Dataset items
##############################

(* ===== verification/Prelude.v ===== *)
(** * operator-toolkit: a verification development

    The operator toolkit is a Go library for writing Kubernetes operators.  A
    user describes the parts of an application as operands with dependencies; a
    composite operator orders them and ensures or cleans them up; controllers
    drive operators, external systems and actions from the events of a cluster;
    webhooks validate and default objects and manage their certificates; helper
    packages record permissions, load, build, apply and delete manifests, discover
    the cluster and stop runnables; an example operator puts them together.

    ** Files and what they model (paths under src/)

    - [Prelude]: errors, effects, results, names, and the shared lemmas, tactics
      and hints; no component of its own, apart from small helpers of the code
      such as [contains].
    - [Operand]: operator/v1/operand - operands, [CallEnsure], [CallCleanup],
      orders, [Reverse] and [StepRequeueStrategy].
    - [Dag]: operator/v1/dag - [NewOperandDAG], [solve], [solveStep], [Order].
    - [Executor]: operator/v1/executor - serial and concurrent execution of a
      step, and the loop over the steps of an order.
    - [CompositeOperator]: operator/v1/composite_operator.go - options,
      construction, [Ensure] ([co_Ensure]) and [Cleanup].
    - [Object]: object/, singleton/ and error/ - unstructured objects, nested
      fields, comparison of statuses, lists of names, singleton lookup.
    - [CompositeController]: controller/composite/v1 - the reconciler with
      initialization, finalizers and the deferred status update.
    - [Sync]: controller/sync/v1, controller/external-object-sync/v1 and
      controller/metadata-sync/v1 - the sync reconcilers, garbage collection and
      resynchronisation, and the periodic functions that run them.
    - [Mirror]: the external object sync of [Sync] over time, the worker and the
      garbage collector taking turns call by call with changes by users and
      outages, against a small abstract machine.
    - [StatelessAction]: controller/stateless-action/v1 - reconciliation and the
      timed loop that runs and checks an action.
    - [Rbac]: rbac/client - the client that records the permissions it uses.
    - [Cert]: internal/webhook/cert/writer and the generator interface - the
      validity of a certificate and the secret it is kept in.
    - [CertManager]: internal/webhook/cert/provisioner.go and webhook/cert -
      provisioning, injection of the CA, the refresh of a manager and its loop.
    - [Admission]: webhook/admission and webhook/function - what the mutating and
      validating handlers do with a request, and their functions.
    - [Webhook]: webhook/builder and the handlers of webhook/admission as objects
      of a server - registration, injection of the decoder, serving.
    - [Declarative]: declarative/ - kustomization mutations on shared maps,
      loading and writing kustomizations, manifest transforms, the builder.
    - [Cache]: cache/ and client/composite - the
      informers map with its concurrent callers, field indices, readers and the
      client that falls back to the API server.
    - [FieldIndex]: the index function of cache/informer_cache.go on slices in
      memory, against the pure one of [Cache].
    - [Events]: source/, predicate/ and controller/external/handler - delivery of
      informer notifications to event handlers.
    - [Pki]: internal/pkiutil - keys, certificates, requests, and their PEM files.
    - [SelfSigned]: internal/webhook/cert/generator - the generator that keeps a CA
      and signs serving certificates with the functions of [Pki]; it also gives
      [Cert] its certificate checks, so that both agree on what a certificate is.
    - [Transform]: the transform functions of declarative/transform.
    - [Loader]: declarative/loader - copying the packages of a channel from disk.
    - [Kubectl]: declarative/kubectl, applier and deleter.
    - [Platform]: discovery/cluster, runnable, telemetry and
      controller/external/builder.
    - [Example], [Game], [ConfigMapWebhook], [ExternalGame]: the controllers, the
      operator and the webhook of example/controllers, as clients of the files
      above.
    - [Space]: the mock API client and the cache of example/main.go, with the API
      types, their webhook methods and the controllers that share the cache.
    - [CertLifecycle]: what [CertManager] does over any number of refreshes, for
      any generator that keeps a promise ([issuing]) and any cluster that works
      ([cluster]); [SelfSignedManager] discharges the promise with [SelfSigned].
    - [Ready]: the interface of a reconciler ([Reconciles]), with the reconcilers
      of [CompositeController], [Sync] and [StatelessAction] as its instances.
    - [Lifecycle]: the reconciler of [CompositeController] over any number of
      requests for one object, with calls that fail, against an abstract machine
      of the phases of its life.
    - [DeepCopy]: example/api/v1alpha1/zz_generated.deepcopy.go - the generated
      deep copies, on a memory of slices.
    - [Main]: [main] of example/main.go, the sequence of the steps that put the
      parts together and start the manager.

    ** How the code is modelled

    - Pure code is a function.  Code with effects is in the state monad [M S A];
      the state is that of the environment (the cluster, an external system, the
      operands), which the callbacks of the program change.
    - Where a claim is about which calls are made and in which order, the state
      is a [World]: the environment and a log to which [logged] adds every call.
    - Code that can panic or loop returns an [outcome]: [Done], [Panic] or
      [OutOfFuel].  Errors are values of type [error] (sentinels, formatted and
      wrapping errors, errors of other packages); [errors_Is] follows wrapping.
    - What goroutines can interleave on is a [proc], a tree of atomic actions.
      The concurrent executor is a transition function on goroutines, two bounded
      channels and a wait group, and a schedule is a list of goroutine numbers;
      theorems quantify over all schedules.
    - Durations are integers in nanoseconds; in the action loop the callbacks say
      how long they take, and a choice function resolves simultaneous events.
    - Go maps are finite maps; the order in which a [range] visits one is given
      by the class [MapRange], about which only is known that it lists every
      entry once.  Where the code shares a map between values (the labels of a
      kustomization) the maps live in a [heap] and values hold references; the
      slices of [DeepCopy] and [FieldIndex] have addresses in a memory.
    - Interfaces the toolkit is given ([Operand], [Controller], [Manager], API
      clients) are records of callbacks.  Libraries outside the repository are
      classes of operations with classes of laws ([ErrorLib], [DAGLib],
      [ClientObject], [Scheme], [MetaLib], [CryptoLib], [NetLib], [FileSystem],
      [KustomizeLib], [AdmissionLib], [RbacLib], [CacheLib], [InformerLib],
      [X509Lib], [DiskLib], [TlsLib], [NodeLib], [HostDisk], [MemFiles],
      [KubectlLib], [SemverLib], [WebhookServer], [MetaCopy]); every law class that a theorem uses has a
      concrete instance, with which the witnesses are evaluated.
    - Sequences of fallible calls are written with [x ←? m; k], which stops at the
      first error, and [check m; k] for calls that return only an error.
    - Tracing spans, metrics, log lines and contexts that are only passed on do
      not influence results and are left out.  The context of an action has a
      deadline: the loop of [RunAction] looks at it, the methods of a manager,
      which are given it too, do not in the model.

    ** What the theorems show

    - Ordering ([Dag]): for valid operands, whose names are distinct, the order
      exists, contains every operand once and respects dependencies ([Order_total],
      [Order_dependencies]); dependents are in a strictly later step when every
      operand has one level ([Order_strict]), and not in general
      ([Order_shortcut]); without the acyclicity enforced by the graph library
      the solver does not stop ([solve_diverges]).
    - Execution ([Executor]): steps are barriers whatever the interleaving, and
      each starts every operand once with the call it was given
      ([ExecuteOperands_barrier]); concurrent execution neither deadlocks nor
      loses an error or a result ([concurrentExec_terminates],
      [concurrentExec_outcomes]) and refines to serial execution
      ([serial_refines_concurrent]).
    - Operators ([CompositeOperator]): construction, the outcome of [Ensure] on
      every branch ([Ensure_outcome]), and that a complete [Ensure] has made
      exactly the calls that ensure every operand and a complete [Cleanup] exactly
      those that delete every operand, up to the middle step which [Reverse] drops
      ([Ensure_complete], [Cleanup_complete], [Reverse_lookup]).
    - Controllers: a reconciliation is a refinement of an abstract protocol of
      calls, with what it returns and what it makes of the environment on every path
      ([Reconcile_follows_protocol]), from which follow that operations are
      guarded by the finalizer, finalizers are removed after cleanup, errors are
      kept and the object is written at most once.  Over many requests an object
      goes through the phases of an abstract machine ([lifecycle_refines]) and
      from every phase on to the next ones, deletion included
      ([lifecycle_live]).  The external object sync makes the external system a
      mirror of the cluster, through outages and missed events, once every key
      that is out of step had a request or a collection ([mirror_converges]); a
      collection during which an object appears can itself put its key out of step
      ([collectGarbage_race]); sync reconcilers make exactly
      the right external call ([sync_Reconcile]), actions terminate and are
      deferred once ([RunAction_terminates], [RunAction_calls]).
    - Composition ([Game], [Example], [ConfigMapWebhook]): a reconciliation that
      operates and succeeds has ensured every operand of the operator once, with the
      object and its owner reference, and one that does not operate has called none
      ([reconcile_ensures_operands]); the namespace recorder records a namespace
      ([nsRecorder_records]) and the space controller enqueues an object once
      ([space_enqueues_once]), each through the toolkit's own controllers.
    - Initialization ([Ready]): reconcilers that were initialized with the options
      of their packages have no nil pointer left to follow, and answer every
      sequence of requests without a panic ([initialized_serve]).
    - The program ([Main], [Space]): the manager is started only when all else has
      succeeded and the certificate is on disk, and the first step that fails ends
      the program with its message ([main_start_order]); reads of the
      space cache return what its server sent last ([space_cache_reads]).
    - The life of a certificate ([CertLifecycle], [SelfSignedManager]): after the
      start and after every tick the server, the secret and the webhook
      configurations agree on a certificate that is valid for months
      ([selfsigned_certificate_served]), as long as calls succeed, the validity is
      more than six months, the host is a service, and at the start there are no
      files on disk and no secret of someone else; an error between
      the renewal and the write leaves old files behind ([stale_files_stay]), and a
      start on the files of an earlier run stops the refreshes
      ([restart_stops_refreshing]).
    - Objects: status changes are detected exactly, singletons are found.
    - Webhooks: every path is served by the controller that claimed it first
      ([webhooks_served]), and a server fails closed: it admits exactly what the
      validating functions for the operation admit ([webhooks_fail_closed]);
      singletons are enforced ([singleton_enforced]); ensuring a certificate leaves
      it in the secret and is idempotent once it is valid ([EnsureCert_idempotent]),
      and a refresh leaves all configurations with one CA bundle that contains the
      CA.
    - Certificates: what the generator makes passes the check of the writer
      ([Generate_valid]) unless it is for an IP or too short, when it is made anew
      each time ([EnsureCert_rotates]); a valid CA is kept ([Generate_keeps_CA]);
      signed certificates stay within the bounds asked for and are verified with
      the CA as root ([NewSignedCertWithValidity_bounds]); what is written to disk is read back
      ([disk_roundtrip]); alternative names are those of a sorted, duplicate-free
      reference ([RemoveDuplicateAltNames_spec]).
    - [Rbac] and [Declarative]: the roles that are written grant exactly the
      permissions of the calls that were made ([recorded_permissions]);
      images are merged as documented; two ways in which kustomization mutations
      go beyond what their callers expect.
    - Packages: every file of the packages of a channel is loaded
      ([LoadManifests_loads]); transforms set labels and annotations and leave the
      other files ([package_labels]); deleting leaves no temporary file behind,
      whatever fails ([Delete_removes_file]), but for a file that cannot be removed
      ([Delete_leaves_file]).
    - [Platform]: a graceful runnable stops once, and only after its context
      ([graceful_stops_once]); versions compare by their numbers.
    - Deep copies ([DeepCopy]): a copy has the value of the original and shares
      nothing with it ([deepcopy_isolated]).
    - [Cache], [FieldIndex] and [Events]: one informer per kind however callers
      interleave, each run once; lists by a field are exact; the index function
      computes the values of its pure definition ([indexFunc_slices]), but writes
      into the slice of the extractor for cluster-scoped objects
      ([cluster_reindexed]); the composite client returns
      cached objects or those of the server, and a cache for all namespaces never
      answers for a namespaced object; exactly the accepted events are delivered.

    ** Fuel

    [solve] needs at most as many iterations as there are operands, since in an
    acyclic graph no walk has more vertices ([Order_total]).  [RunAction] needs at
    most one round more than the timeout has retry periods
    ([RunAction_terminates]).  [Reverse] is given the number of steps, twice what
    it needs.  A schedule that is too short leaves the concurrent executor
    waiting, which is [OutOfFuel]; every schedule can be extended to one that
    ends ([concurrentExec_terminates]).  [CopyDirectory] needs as much as the
    directory is deep ([LoadManifests_loads]).  The refresh loop of the certificate
    manager, which never ends, is given the list of the waits between its runs;
    theorems are about every such list.

    ** What is not modelled

    The fake certificate generator and the generated mocks, which only the tests
    use, and the test data with their deep copies, which are those of the example
    API.  Interfaces and constants without behaviour (api-object, event, constant)
    are left out, as are one-line methods that only pass a value on.  Flags,
    signals and the builders of controller-runtime are parameters of [Main].  The
    queue that turns events and requeues into requests is that of
    controller-runtime: [Lifecycle] and [Mirror] take any sequence of requests
    instead, and state which requests have to come. *)
From stdpp Require Export base gmap strings list list_monad sorting pretty relations.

##############################

→ **Directions for this task**: A word-for-word copy of the lines above from the one with "configurations agree on" through the one with "- Certificates: what", inclusive, is the only output wanted.

→ **Reply to the exercise**:
      configurations agree on a certificate that is valid for months
      ([selfsigned_certificate_served]), as long as calls succeed, the validity is
      more than six months, the host is a service, and at the start there are no
      files on disk and no secret of someone else; an error between
      the renewal and the write leaves old files behind ([stale_files_stay]), and a
      start on the files of an earlier run stops the refreshes
      ([restart_stops_refreshing]).
    - Objects: status changes are detected exactly, singletons are found.
    - Webhooks: every path is served by the controller that claimed it first
      ([webhooks_served]), and a server fails closed: it admits exactly what the
      validating functions for the operation admit ([webhooks_fail_closed]);
      singletons are enforced ([singleton_enforced]); ensuring a certificate leaves
      it in the secret and is idempotent once it is valid ([EnsureCert_idempotent]),
      and a refresh leaves all configurations with one CA bundle that contains the
      CA.
    - Certificates: what the generator makes passes the check of the writer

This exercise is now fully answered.